Let's check in on "Sick of You," Lou Reed's most prophetic protest song



Lou Reed's New York

One of the bigger challenges with writing a protest song is that there aren’t many genres that age more poorly. Write in broad enough strokes to make your song evergreen and you risk making it feel trite and generic. Include too many time-stamped specifics and you risk tying it so tightly to its era and issues that future generations will view it only as nostalgia or history. Sure, there are plenty of examples of timeless protest tunes, but they’re the exceptions to the rule. For every blistering snapshot of angst and injustice like Neil Young’s “Ohio” there are a dozen clunky reminders of bygone zeitgeist like Neil Young’s “Let’s Impeach the President.”

That brings us to New York, simultaneously one of the most beloved and the most dated albums in the Lou Reed canon. Released in 1989, it’s intentionally a work very much of its time and place. While it isn’t quite a concept album, it is an inextricably interwoven tapestry of songs about Lou Reed’s home city as it was in the final throes of its grimy, pre-Giuliani existence. 
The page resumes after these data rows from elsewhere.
(* ===== verification/Sysproc.v ===== *)
(** * kernel/sysproc.c and the dispatch of kernel/syscall.c

    The calls on processes, time and sockets, and [syscall], which runs the
    handler of the number in register a7 and leaves its result in a0. *)
From stdpp Require Import strings.
From S2P Require Import Prelude Mem StringC Kalloc Page Vm KState Socket Locks Log Fs User Uart Console Sys File Syscall Proc Exec Sysfile.
From Stdlib Require Import ZArith Lia.
Local Open Scope list_scope.
Local Open Scope Z_scope.
Local Open Scope kernel_scope.

(** A zombie's last call of sched() does not return. *)
Definition never {A} : M sys A := fun s => Blocked 0 s.

Definition sys_exit : M sys Z := n <- argint 0 ;; exit n ;;; never.
Definition sys_getpid : M sys Z := p <- myproc ;; ret (p_pid p).
Definition sys_fork : M sys Z := fork.
Definition sys_wait : M sys Z := p <- argaddr 0 ;; wait p.
Definition sys_sbrk : M sys Z :=
  n <- argint 0 ;;
  p <- myproc ;;
  r <- growproc n ;;
  if r <? 0 then ret (-1) else ret (p_sz p).

Definition chan_ticks : Z := 0x50000.
(** The loop of sys_sleep, with tickslock held. *)
Definition sleep_loop (ticks0 n : Z) : M sys Z :=
  i <- gets y_me ;;
  t <- gets y_ticks ;;
  if u32 (t - ticks0) <? u32 n then
    k <- killed i ;;
    if negb (k =? 0) then release L_ticks ;;; ret (-1) else sleep chan_ticks L_ticks
  else release L_ticks ;;; ret 0.
Definition sleep_resume (ticks0 n : Z) : M sys Z := acquire L_ticks ;;; sleep_loop ticks0 n.
Definition sys_sleep : M sys Z :=
  n <- argint 0 ;;
  acquire L_ticks ;;;
  ticks0 <- gets y_ticks ;;
  sleep_loop ticks0 n.

Definition sys_kill : M sys Z := pid <- argint 0 ;; kill pid.
Definition sys_uptime : M sys Z := acquire L_ticks ;;; t <- gets y_ticks ;; release L_ticks ;;; ret t.
Definition sys_spoon : M sys Z := a <- argaddr 0 ;; spoon a.

Definition sys_create_thread : M sys Z :=
  fn_addr <- argaddr 0 ;;
  args_addr <- argaddr 1 ;;
  stack_addr <- argaddr 2 ;;
  exit_fn <- argaddr 3 ;;
  create_thread fn_addr args_addr stack_addr exit_fn.
Definition sys_join_thread : M sys Z := thread_id <- argaddr 0 ;; status_addr <- argaddr 1 ;; join_thread thread_id status_addr.
Definition sys_thread_exit : M sys Z := status <- argaddr 0 ;; thread_exit status ;;; never.

(** ** Sockets *)

(** [myproc()->ofile[fd]], which nothing checks the range of, and the test for a
    socket: its struct file. *)
Definition sock_file (fd : Z) : M sys (option file) :=
  p <- myproc ;;
  match znth (p_ofile p) fd with
  | None => fault
  | Some f =>
      if f =? null then ret None
      else k <- getf f ;; ret (if decide (f_type k = FD_SOCKET) then Some k else None)
  end.

(** The locals [addr] and [address]. *)
Definition addr_buf (s : sys) : Z := fs_frame (y_fs s) + 1680.
Definition sockaddr_size : Z := 16.

Definition sys_bind : M sys Z :=
  fd <- argint 0 ;;
  uaddr <- argaddr 1 ;;
  addrlen <- argint 2 ;;
  k <- sock_file fd ;;
  match k with
  | None => ret (-1)
  | Some f =>
      if sockaddr_size <? u64 addrlen then ret (-1)
      else
        addr <- gets addr_buf ;;
        pt <- gets curpt ;;
        r <- inphys (copyin pt addr uaddr addrlen) ;;
        if r <? 0 then ret (-1)
        else innet (k <- sock_get (f_sock f) ;; ops_bind (so_ops k) (f_sock f) addr addrlen)
  end.

Definition sys_listen : M sys Z :=
  socket <- argaddr 0 ;;
  backlog <- argaddr 1 ;;
  innet (listen (s32 socket) (s32 backlog)).
Definition sys_accept : M sys Z :=
  socket <- argaddr 0 ;;
  address <- gets addr_buf ;;
  v <- argaddr 1 ;;
  inphys (setmem (fun m => st64 m address v)) ;;;
  address_len <- argaddr 2 ;;
  innet (accept (s32 socket) address address_len).
Definition sys_connect : M sys Z :=
  socket <- argaddr 0 ;;
  address <- gets addr_buf ;;
  v <- argaddr 1 ;;
  inphys (setmem (fun m => st64 m address v)) ;;;
  address_len <- argaddr 2 ;;
  innet (connect (s32 socket) address address_len).

(** The struct socket in a page that was cleared, and its end. *)
Definition zero_socket : socket := mkSocket 0 0 0 0 0 0 0 0 0 0 null_ops 0 0.
Definition mod_sockets (f : gmap Z socket -> gmap Z socket) : M kst unit :=
  modify (fun s => let t := k_sockets s in
    set_sockets (mkSockets (st_udp_binds t) (st_tcp_binds t) (st_bindings t) (f (st_sockets t)) (st_sock_list t) (st_tcp_list t) (st_udp_list t)) s).
Definition sock_kfree (sock : Z) : M sys unit := inphys (pg_kfree sock) ;;; innet (mod_sockets (delete sock)).

Definition sys_socket : M sys Z :=
  family <- argaddr 0 ;;
  type <- argaddr 1 ;;
  protocol <- argaddr 2 ;;
  sock <- inphys pg_kalloc ;;
  if sock =? 0 then incons (lift (kprintf (str "ERROR: kalloc" ++ [10]) [])) ;;; ret (-1)
  else
    inphys (setmem (fun m => memset m sock 0 PGSIZE)) ;;;
    innet (mod_sockets (insert sock zero_socket)) ;;;
    innet (initsocket sock (s32 family) (s32 type) (s32 protocol)) ;;;
    f <- filealloc ;;
    if f =? null then sock_kfree sock ;;; ret (-1)
    else
      fd <- fdalloc f ;;
      if fd <? 0 then fileclose f ;;; sock_kfree sock ;;; ret (-1)
      else
        modf f (set_ftype FD_SOCKET) ;;;
        modf f (set_fsock sock) ;;;
        innet (k <- sock_get sock ;;
          sock_put sock (mkSocket (so_pending k) (so_src_ip k) (so_dest_ip k) (so_src_port k) (so_dest_port k) (so_proto k) (so_type k)
            (so_family k) (so_state k) fd (so_ops k) (so_rx_head k) (so_rx_tail k))) ;;;
        ret fd.

Definition sys_send : M sys Z :=
  fd <- argint 0 ;;
  buf <- argaddr 1 ;;
  len <- argint 2 ;;
  flags <- argint 3 ;;
  k <- sock_file fd ;;
  match k with None => ret (-1) | Some _ => innet (send fd buf len flags) end.
Definition sys_recv : M sys Z :=
  fd <- argint 0 ;;
  buf <- argaddr 1 ;;
  len <- argint 2 ;;
  flags <- argint 3 ;;
  k <- sock_file fd ;;
  match k with None => ret (-1) | Some _ => innet (recv fd buf len flags) end.

Definition sys_sendto : M sys Z :=
  fd <- argint 0 ;;
  buf <- argaddr 1 ;;
  len <- argint 2 ;;
  flags <- argint 3 ;;
  dest_addr <- argaddr 4 ;;
  addrlen <- argint 5 ;;
  k <- sock_file fd ;;
  match k with
  | None => ret (-1)
  | Some f => innet (k <- sock_get (f_sock f) ;; ops_sendto (so_ops k) (f_sock f) buf len flags dest_addr addrlen)
  end.
Definition sys_recvfrom : M sys Z :=
  fd <- argint 0 ;;
  buf <- argaddr 1 ;;
  len <- argint 2 ;;
  flags <- argint 3 ;;
  src_addr <- argaddr 4 ;;
  addrlen <- argaddr 5 ;;
  k <- sock_file fd ;;
  match k with
  | None => ret (-1)
  | Some f => innet (k <- sock_get (f_sock f) ;; ops_recvfrom (so_ops k) (f_sock f) buf len flags src_addr addrlen)
  end.

(** ** Dispatch *)

(** The array [syscalls], with the numbers of syscall.h. *)
Definition syscalls (num : Z) : option (M sys Z) :=
  match num with
  | 1 => Some sys_fork | 2 => Some sys_exit | 3 => Some sys_wait | 4 => Some sys_pipe | 5 => Some sys_read
  | 6 => Some sys_kill | 7 => Some sys_exec | 8 => Some sys_fstat | 9 => Some sys_chdir | 10 => Some sys_dup
  | 11 => Some sys_getpid | 12 => Some sys_sbrk | 13 => Some sys_sleep | 14 => Some sys_uptime | 15 => Some sys_open
  | 16 => Some sys_write | 17 => Some sys_mknod | 18 => Some sys_unlink | 19 => Some sys_link | 20 => Some sys_mkdir
  | 21 => Some sys_close | 22 => Some sys_spoon | 23 => Some sys_create_thread | 24 => Some sys_join_thread
  | 25 => Some sys_thread_exit | 26 => Some sys_socket | 27 => Some sys_bind | 28 => Some sys_listen
  | 29 => Some sys_accept | 30 => Some sys_connect | 31 => Some sys_send | 32 => Some sys_recv
  | 33 => Some sys_sendto | 34 => Some sys_recvfrom
  | _ => None
  end.

Definition syscall : M sys unit :=
  a7 <- getreg (tf_a 7) ;;
  let num := s32 a7 in
  match syscalls num with
  | Some h => r <- h ;; setreg (tf_a 0) (u64 r)
  | None =>
      p <- myproc ;;
      incons (lift (kprintf (str "%d %s: unknown sys call %d" ++ [10])
        [V_int (p_pid p); V_str (Some (before_nul 16 (p_name p))); V_int num])) ;;;
      setreg (tf_a 0) (u64 (-1))
  end.
(** ** Changes of one entry of a list *)

Lemma concat_map_zset {A B} (f : A -> list B) l i x z l' : znth l i = Some x -> zset l i z = Some l' ->
  f x ++ concat (map f l') ≡ₚ f z ++ concat (map f l).
Proof.
  intros Hx Hs. pose proof (znth_Some_range _ _ _ Hx) as Hr. rewrite zset_Some in Hs by done. injection Hs as <-.
  unfold znth in Hx. destruct (0 <=? i); [|done]. destruct (list_elem_of_split_length _ _ _ Hx) as (l1 & l2 & -> & ->).
  rewrite insert_app_r_alt, Nat.sub_diag by lia. cbn. rewrite !map_app, !concat_app. cbn. rewrite !app_assoc.
  rewrite (Permutation_app_comm (f x)), (Permutation_app_comm (f z)), <- !app_assoc. apply Permutation_app_head. rewrite !app_assoc.
  apply Permutation_app_tail, Permutation_app_comm.
Qed.
Lemma nonnulls_perm l l' : l ≡ₚ l' -> nonnulls l ≡ₚ nonnulls l'.
Proof. unfold nonnulls. by intros ->. Qed.
Lemma nonnulls_app l l' : nonnulls (l ++ l') = nonnulls l ++ nonnulls l'.
Proof. apply filter_app. Qed.
Lemma zset_perm {A} (l l' : list A) i x z : znth l i = Some x -> zset l i z = Some l' -> x :: l' ≡ₚ z :: l.
Proof.
  intros Hx Hs. pose proof (concat_map_zset (fun a => [a]) l i x z l' Hx Hs) as H. cbn in H.
  assert (forall m : list A, concat (map (fun a => [a]) m) = m) as Hm by (induction m; cbn; congruence). by rewrite !Hm in H.
Qed.

Lemma fds_put s i p l' s' o f fd : znth (y_proc s) i = Some p -> znth (p_ofile p) fd = Some o -> zset (p_ofile p) fd f = Some l' ->
  setp i (set_ofile l' p) s = Ret tt s' -> nonnulls [o] ++ fds s' ≡ₚ nonnulls [f] ++ fds s.
Proof.
  intros Hp Ho Hl E. unfold setp in E. destruct (zset (y_proc s) i (set_ofile l' p)) as [ps|] eqn:Ez; [|done]. injection E as <-.
  pose proof (concat_map_zset p_ofile _ _ _ _ _ Hp Ez) as H1. cbn [p_ofile set_ofile] in H1. pose proof (zset_perm _ _ _ _ _ Ho Hl) as H2.
  unfold fds. cbn [y_proc set_yproc]. rewrite <- !nonnulls_app. apply nonnulls_perm, (Permutation_app_inv_l (p_ofile p)). cbn.
  rewrite <- !Permutation_middle, H1. change (o :: l' ++ ?c) with ((o :: l') ++ c). by rewrite H2.
Qed.

(** ** file.c *)

Lemma getf_inv i s f s' : getf i s = Ret f s' -> znth (y_file s) i = Some f /\ s' = s.
Proof. unfold getf. destruct (znth (y_file s) i); [|done]. by intros [= <- <-]. Qed.
Lemma getp_inv i s p s' : getp i s = Ret p s' -> znth (y_proc s) i = Some p /\ s' = s.
Proof. unfold getp. destruct (znth (y_proc s) i); [|done]. by intros [= <- <-]. Qed.
Lemma modf_inv i g s a s' : modf i g s = Ret a s' -> exists f fl, znth (y_file s) i = Some f /\ zset (y_file s) i (g f) = Some fl /\ s' = set_yfile fl s.
Proof.
  intros (f & s1 & (Hf & ->)%getf_inv & E2)%bind_inv. unfold setf in E2. destruct (zset (y_file s) i (g f)) as [fl|] eqn:El; [|done]. injection E2 as <- <-. eauto.
Qed.

(** An entry changes that is the same end of a pipe and refers to the same inode. *)
Lemma counted_file hx hx' l y s i k g fl : counted hx l y s -> znth (y_file s) i = Some k -> zset (y_file s) i g = Some fl ->
  pview g = pview k -> f_irefs g = f_irefs k -> refs_ok fl hx' -> (length hx' < 5000)%nat -> counted hx' l y (set_yfile fl s).
Proof.
  intros [C1 C2 C3 C4 C5 C6 C7] Hk Hz Hp Hi Hr Hl. split; try done; cbn [y_file set_yfile y_pipes y_fs].
  - intros HG. eapply pipes_ext; [|exact (C4 HG)]. by eapply ends_zset.
  - unfold irefs. cbn [y_file set_yfile y_proc]. by rewrite (map_zset_same f_irefs _ _ _ _ _ Hk Hz).
Qed.

(** A file in the making: it refers to nothing yet. *)
Definition unused (f : Z) (s : sys) : Prop := exists k, znth (y_file s) f = Some k /\ f_type k = FD_NONE.
Lemma unused_same f s s' : same s s' -> unused f s -> unused f s'.
Proof. intros [H _ _ _ _ _ _]. unfold unused. by rewrite H. Qed.

Lemma file_scan_ok l : forall i, 0 <= i -> let f := file_scan l i in f = null \/ i <= f /\ exists k, znth l (f - i) = Some k /\ f_ref k = 0.
Proof.
  induction l as [|k l IH]; intros i Hi; cbn [file_scan]; [by left|]. destruct (Z.eqb_spec (f_ref k) 0) as [E|E].
  - right. split; [lia|]. exists k. by rewrite Z.sub_diag.
  - destruct (IH (i + 1) ltac:(lia)) as [H|(H1 & k' & H2 & H3)]; [by left|]. right. split; [lia|]. exists k'. split; [|done].
    rewrite <- H2. unfold znth. zb. replace (Z.to_nat (file_scan l (i + 1) - i)) with (S (Z.to_nat (file_scan l (i + 1) - (i + 1)))) by lia. done.
Qed.

Lemma filealloc_tri hx l y : (length hx < 4900)%nat ->
  tri (counted hx l y) filealloc (fun f s => if f =? null then counted hx l y s else counted (f :: hx) l y s /\ f ∉ hx /\ unused f s).
Proof.
  intros Hl. unfold filealloc. eapply tri_bind; [apply tri_same'; pres|]. intros ?. cbv beta. intros s f s' C E. rewrite bind_gets in E.
  destruct (file_scan_ok (y_file s) 0 ltac:(lia)) as [Hn|(H0 & k & Hk & Hr)]; [|rewrite Z.sub_0_r in Hk; set (i := file_scan (y_file s) 0) in *].
  - rewrite Hn, Z.eqb_refl in E. apply bind_inv in E as ([] & s1 & E1 & [= <- <-]). eapply counted_same; [by eapply same_release|done].
  - rewrite (proj2 (Z.eqb_neq i null)) in E by (unfold null; lia). apply bind_inv in E as ([] & s1 & E1 & E2).
    apply modf_inv in E1 as (k' & fl & Hk' & Hz & ->). rewrite Hk in Hk'. injection Hk' as <-.
    assert (counted (i :: hx) l y (set_yfile fl s)) as C1.
    { eapply counted_file; [done|done|done|done|done|by eapply refs_alloc; [apply C|..]|cbn; lia]. }
    apply bind_inv in E2 as ([] & s2 & E2 & [= <- <-]). rewrite (proj2 (Z.eqb_neq i null)) by (unfold null; lia).
    pose proof (same_release _ _ _ _ E2) as Hs. split; [by eapply counted_same|]. split.
    + intros Hi. pose proof (refs_to_pos _ _ Hi). rewrite <- (ro_ref _ _ (ct_refs _ _ _ _ C) i k Hk) in *. lia.
    + apply (unused_same _ _ _ Hs). exists (set_fref 1 k). split; [cbn; by eapply znth_zset_eq|]. by apply (ro_none _ _ (ct_refs _ _ _ _ C) i k).
Qed.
As such, a lot of the album is so deeply nested in the specifics of 1989 as to be borderline indecipherable to modern audiences who have no idea who, say, Jimmy Swaggart or Kurt Waldheim were. That’s part of the charm for music fans with a sense of history — you don’t need to be a Nixon scholar to appreciate Gil-Scott Heron slipping a song into John Mitchell’s suggestion box, or be well-versed in fringe political cults to dig Bob Dylan lashing out at the John Birch Society — but it can also be a little daunting for the casual observer.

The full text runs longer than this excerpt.